With such weak arguments against abortion, though loudly and constantly made by the religious right, there must certainly be a deeper reason for the veracity of the passion on the anti-abortion side. I believe the answer lies in misogyny. History has witnessed how men have tried to control women – owning them as property, withholding basic human rights and even the right to vote. As the “weaker sex” women were to be protected from the big, bad world – and especially protected from themselves. Giving them ultimate control over their bodies would mean total anarchy. The act of denying the right to abortion is yet another act of misogyny – showing little concern for the woman’s independence, quality of life, or well-being.

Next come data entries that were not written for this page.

(** * picam: motion detection and the recording loop

    A shallow embedding of [src/picam/picam.py]:

    - [DetectMotion.analyze], the thresholding of one motion-vector frame
      with its timeout hysteresis;
    - [concat_vids], [convert_video], [write_video] and [gen_img_name],
      over a file system kept as a finite map from paths to bytes;
    - [main], the control loop, as a step function over its suspension
      points ([wait_recording], [capture], [subprocess.run]).

    Times ([time.time()]) are exact rationals, and so are their
    differences; the capture pipeline, the clock, the transcoder and other
    processes are the environment, given to the model as one [outcome]
    per blocking call. File operations fail only by a missing file. *)

From Stdlib Require Import ZArith QArith Qabs Lqa Lia Bool List Ascii String.
From Stdlib.Strings Require Import Byte.
From stdpp Require Import gmap strings list.

Local Open Scope Z_scope.

(** ** DetectMotion *)

Module Motion.

(** One element of picamera's motion array: signed displacements [x], [y]
    and the sum of absolute differences. *)
Record motion_vector : Type := MotionVector
  { mv_x : Z; mv_y : Z; mv_sad : Z }.

(** A motion frame is a two-dimensional array of vectors (rows of blocks). *)
Definition frame : Type := list (list motion_vector).

(** [ndarray.clip(lo, hi)]: minimum(hi, maximum(lo, v)). *)
Definition clip (lo hi v : Z) : Z := Z.min hi (Z.max lo v).

(** [astype(np.uint8)] on an integral value: reduction modulo 2^8. *)
Definition astype_uint8 (v : Z) : Z := v mod 256.

(** Line 46-49 for one vector. The squares and their sum are exact in
    double precision, [np.sqrt] is correctly rounded, and the final
    [astype(np.uint8)] truncates; truncation commutes with clipping at an
    integer bound, so the value is the clipped integer square root. *)
Definition magnitude (v : motion_vector) : Z :=
  astype_uint8 (clip 0 255 (Z.sqrt (mv_x v * mv_x v + mv_y v * mv_y v))).

Definition magnitudes (a : frame) : list (list Z) := map (map magnitude) a.

(** [(a > threshold).sum()] over the whole array. *)
Definition count_gt (a : list (list Z)) (threshold : Z) : Z :=
  Z.of_nat (length (List.filter (fun m => threshold <? m) (concat a))).

(** Strict [>] on rationals, as a boolean. *)
Definition Qgtb (a b : Q) : bool := negb (Qle_bool a b).

(** The attributes of a [DetectMotion] object. *)
Record DetectMotion : Type := mkDetectMotion
  { motion_magnitude : Z;
    motion_vector_count : Z;
    motion_detected : bool;
    latest_motion : Q;
    motion_timeout : Q }.

(** [__init__], lines 27-33. *)
Definition init (timeout : Q) (mag count : Z) : DetectMotion :=
  {| motion_magnitude := mag;
     motion_vector_count := count;
     motion_detected := false;
     latest_motion := 0%Q;
     motion_timeout := timeout |}.

(** The keyword defaults: [motion_timeout=5, motion_magnitude=30,
    motion_vector_count=20]. *)
Definition default : DetectMotion := init 5%Q 30 20.

Definition set_motion_detected (b : bool) (self : DetectMotion) : DetectMotion :=
  {| motion_magnitude := motion_magnitude self;
     motion_vector_count := motion_vector_count self;
     motion_detected := b;
     latest_motion := latest_motion self;
     motion_timeout := motion_timeout self |}.

Definition set_latest_motion (t : Q) (self : DetectMotion) : DetectMotion :=
  {| motion_magnitude := motion_magnitude self;
     motion_vector_count := motion_vector_count self;
     motion_detected := motion_detected self;
     latest_motion := t;
     motion_timeout := motion_timeout self |}.

(** The test of line 58: more than [motion_vector_count] vectors have a
    magnitude greater than [motion_magnitude]. *)
Definition triggers (self : DetectMotion) (a : frame) : bool :=
  motion_vector_count self <? count_gt (magnitudes a) (motion_magnitude self).

(** The test of line 62. The subtraction is exact here; line 62 subtracts
    doubles, whose rounded difference can differ from the exact one by a
    fraction 2^-53 of it. *)
Definition timed_out (self : DetectMotion) (ts : Q) : bool :=
  motion_detected self && Qgtb (ts - latest_motion self) (motion_timeout self).

(** [analyze], lines 45-64; [ts] is the reading of [time.time()] at line 51. *)
Definition analyze (self : DetectMotion) (a : frame) (ts : Q) : DetectMotion :=
  if triggers self a then
    set_motion_detected true (set_latest_motion ts self)
  else if timed_out self ts then
    set_motion_detected false self
  else self.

However, between the two extremes of virulently pro- or anti- abortion factions fall many people like me. Thankfully, I’ve never been faced with the agonizing decision whether or not to terminate a pregnancy. A poll taken last September by NBC News and the Wall Street Journal revealed the deep struggle Americans have over this issue. Forty-nine percent said abortion should be legal either all or most of the time while 47 percent believe abortion should be illegal with few or no exceptions. The majority then, 61 percent, struggle in that paradoxical area where they believe in choice with some restrictions or no choice with a few exceptions. No matter what camp we might declare ourselves in, most of us agree that abortion is never a decision to be taken lightly or made without heart-wrenching thought and prayer.
On this anniversary of Roe v. Wade, it is this small patch of common ground that should be our focus. Let us continue to struggle together to meet both the needs and desires of the mother, as well as keep in mind what will be best for the new life that hangs in the balance.